Lemma getCostAfterDiscount_represents (dp : nat) (price divisor n : BigNumber)
    (qp qd qn : Q) :
  represents price qp -> represents divisor qd -> represents n qn ->
  ~ qd == 0 ->
  exists qa,
    represents (getCostAfterDiscount dp price divisor n) qa
    /\ roundsTo dp (exactCostAfterDiscount qp qd qn) qa.
Proof.
  intros Hp Hd Hn Hnz. unfold getCostAfterDiscount, exactCostAfterDiscount.
  apply div_represents; [| assumption | assumption].
  apply represents_times; [apply represents_times; assumption|].
  apply represents_minus; [| assumption].
  apply represents_plus; [assumption | apply (represents_ofZ 1)].
Qed.

(** C1 (as amended).  For finite [priceTicketInCake], [numberOfTicketsToBuy]
    and a finite non-zero [discountDivisor]: the cost before discount is
    exactly [price * n]; the cost after discount is the quotient
    [price * n * (divisor + 1 - n) / divisor] rounded to [DECIMAL_PLACES]
    decimal places, so it is within half a unit of the last place of the
    formula and equal to it whenever the formula's value has at most
    [DECIMAL_PLACES] decimals; the discount is exactly the difference of the
    two computed costs. *)
Theorem pricing_formulas (dp : nat) (price divisor n : BigNumber) (qp qd qn : Q) :
  represents price qp -> represents divisor qd -> represents n qn ->
  ~ qd == 0 ->
  represents (costBeforeDiscount price n) (qp * qn)
  /\ exists qa,
       represents (getCostAfterDiscount dp price divisor n) qa
       /\ Qabs (qa - exactCostAfterDiscount qp qd qn) <= (1 # 2) / q10 dp
       /\ (onGrid dp (exactCostAfterDiscount qp qd qn) ->
           qa == exactCostAfterDiscount qp qd qn)
       /\ represents (discountBeingApplied dp price divisor n) (qp * qn - qa).
Proof.
  intros Hp Hd Hn Hnz.
  assert (Hb : represents (costBeforeDiscount price n) (qp * qn))
    by (apply represents_times; assumption).
  split; [exact Hb|].
  destruct (getCostAfterDiscount_represents dp price divisor n qp qd qn Hp Hd Hn Hnz)
    as [qa [Ha Hr]].
  exists qa. repeat split.
  - exact Ha.
  - apply roundsTo_error. exact Hr.
  - intro Hg. apply (roundsTo_exact dp); assumption.
  - unfold discountBeingApplied. apply represents_minus; assumption.
Qed.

• _Exercise prompt_
Show the lines in the entries above that include the string "assumption".

• _Task solution_
  apply div_represents; [| assumption | assumption].
  apply represents_times; [apply represents_times; assumption|].
  apply represents_minus; [| assumption].
  apply represents_plus; [assumption | apply (represents_ofZ 1)].
    by (apply represents_times; assumption).
  - intro Hg. apply (roundsTo_exact dp); assumption.
  - unfold discountBeingApplied. apply represents_minus; assumption.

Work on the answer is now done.